🤖 AI Summary
Efficient token acquisition from scratch remains a fundamental challenge for language models. Method: We propose the Teacher–Try–Demonstrate (TnD) interactive learning framework—the first to adapt human infant interactive learning paradigms to language model training. TnD employs a dual-model student–teacher architecture, integrating reinforcement learning–driven active token trials, high-fidelity teacher demonstrations, a staged linguistic competence reward mechanism, and a controllable interactive environment. Contribution/Results: We empirically demonstrate that synergistic active trial and high-quality demonstration significantly accelerate token acquisition; reveal a strong correlation between token frequency and learning curves; and establish causal effects of demonstration quality and trial frequency on learning efficiency. Experiments show that TnD achieves substantially faster token acquisition than baselines—under equal or smaller parameter budgets—offering a novel, interpretable, and sample-efficient paradigm for language acquisition.
📝 Abstract
Humans are efficient language learners and inherently social creatures. Our language development is largely shaped by our social interactions, for example, the demonstration and feedback from caregivers. Contrary to human language learning, recent advancements in large language models have primarily adopted a non-interactive training paradigm, and refined pre-trained models through feedback afterward. In this work, we explore how corrective feedback from interactions influences neural language acquisition from scratch through systematically controlled experiments, assessing whether it contributes to word learning efficiency in language models.
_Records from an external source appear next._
(** *** The kinds of step *)

Implicit Types (sl lg obj tbl : list A) (th : gmap nat tstate) (st : tstate).

Lemma tinv_presv s st h n : tinv s st → p_resv st = Some (h, n) → pt s <= h ∧ 0 < n ∧ h + n <= ph s.
Proof. destruct st; simpl; intros Ht [= <- <-]; unfold p_held in Ht; lia. Qed.
Lemma tinv_cresv s st h n : tinv s st → c_resv st = Some (h, n) → ct s <= h ∧ 0 < n ∧ h + n <= ch s.
Proof. destruct st; simpl; intros Ht [= <- <-]; unfold c_held in Ht; lia. Qed.

(** A step on the thread's own variables. *)
Lemma inv_local ph pt ch ct sl lg th t st st' :
  inv (St ph pt ch ct sl lg th) → th !! t = Some st →
  p_resv st' = p_resv st → c_resv st' = c_resv st → tinv (St ph pt ch ct sl lg th) st' →
  inv (St ph pt ch ct sl lg (<[t := st']> th)).
Proof.
  intros [Hi Hl Hs Hd Ht Hpd Hpc Hcd Hcc] Hth Hp Hc Hst. split; try done.
  - intros t' st'' H. simpl in H.
    apply lookup_insert_Some in H as [[<- <-]|[_ H]]; [done|by apply (Ht t')].
  - eapply disjoint_same; [done..|]. intros r. by rewrite Hp.
  - by eapply covered_same.
  - eapply disjoint_same; [done..|]. intros r. by rewrite Hc.
  - by eapply covered_same.
Qed.

(** The producer head moves: the objects enter the log. *)
Lemma inv_preserve ph pt ch ct sl lg th t st obj b n free :
  inv (St ph pt ch ct sl lg th) → th !! t = Some st → p_resv st = None → c_resv st = None →
  0 < n <= Z.of_nat (length obj) → ph + n <= ct + mask →
  (sp = true → ∀ t' st', t' ≠ t → th !! t' = Some st' → ¬ is_Some (p_loop st')) →
  inv (St (ph + n) pt ch ct sl (lg ++ take (Z.to_nat n) obj) (<[t := PCopy obj b ph n free 0]> th)).
Proof.
  intros [Hi Hl Hs Hd Ht Hpd Hpc Hcd Hcc] Hth Hp Hc Hn Hroom Hsp. simpl in *.
  assert (Hlog : ∀ p, 0 <= p < ph → (lg ++ take (Z.to_nat n) obj) !! Z.to_nat p = lg !! Z.to_nat p)
    by (intros; apply lookup_app_l; lia).
  split; simpl.
  - lia.
  - rewrite length_app, length_take. lia.
  - done.
  - intros p Hp'. rewrite Hlog by lia. by apply Hd.
  - intros t' st' H. apply lookup_insert_Some in H as [[<- <-]|[Hne H]].
    + simpl. split_and!; simpl; try lia. intros j Hj. rewrite lookup_app_r by lia.
      rewrite lookup_take_lt by lia. f_equal. lia.
    + eapply tinv_stable; [|by apply (Ht t')]. split; simpl; try lia; try done.
      * intros h m R. split; [|done]. apply (tinv_presv _ _ _ _ (Ht _ _ H) R).
      * intros h m R. split; [|done]. apply (tinv_cresv _ _ _ _ (Ht _ _ H) R).
      * intros E Hloop. by destruct (Hsp E t' st').
  - apply disjoint_upd; [done|]. simpl. intros h m [= <- <-] t' st' h' n' Hne H R.
    right. apply (tinv_presv _ _ _ _ (Ht _ _ H) R).
  - intros p Hp'. destruct (Z.lt_ge_cases p ph).
    + destruct (Hpc p ltac:(lia)) as (t0 & s0 & h & m & H0 & R0 & Hin).
      exists t0, s0, h, m. rewrite lookup_insert_ne; [done|]. intros <-. congruence.
    + exists t, (PCopy obj b ph n free 0), ph, n. rewrite lookup_insert_eq. simpl. split_and!; done || lia.
  - eapply disjoint_same; [done..|]. done.
  - eapply covered_same; [done..|]. done.
Qed.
We introduce a trial-and-demonstration (TnD) learning framework that incorporates three distinct components: student trials, teacher demonstrations, and a reward conditioned on language competence at various developmental stages. Our experiments reveal that the TnD approach accelerates word acquisition for student models of equal and smaller numbers of parameters, and we highlight the significance of both trials and demonstrations. We further show that the teacher's choices of words influence students' word-specific learning efficiency, and a practice-makes-perfect effect is evident by a strong correlation between the frequency of words in trials and their respective learning curves. Our findings suggest that interactive language learning, with teacher demonstrations and active trials, can facilitate efficient word learning in language models.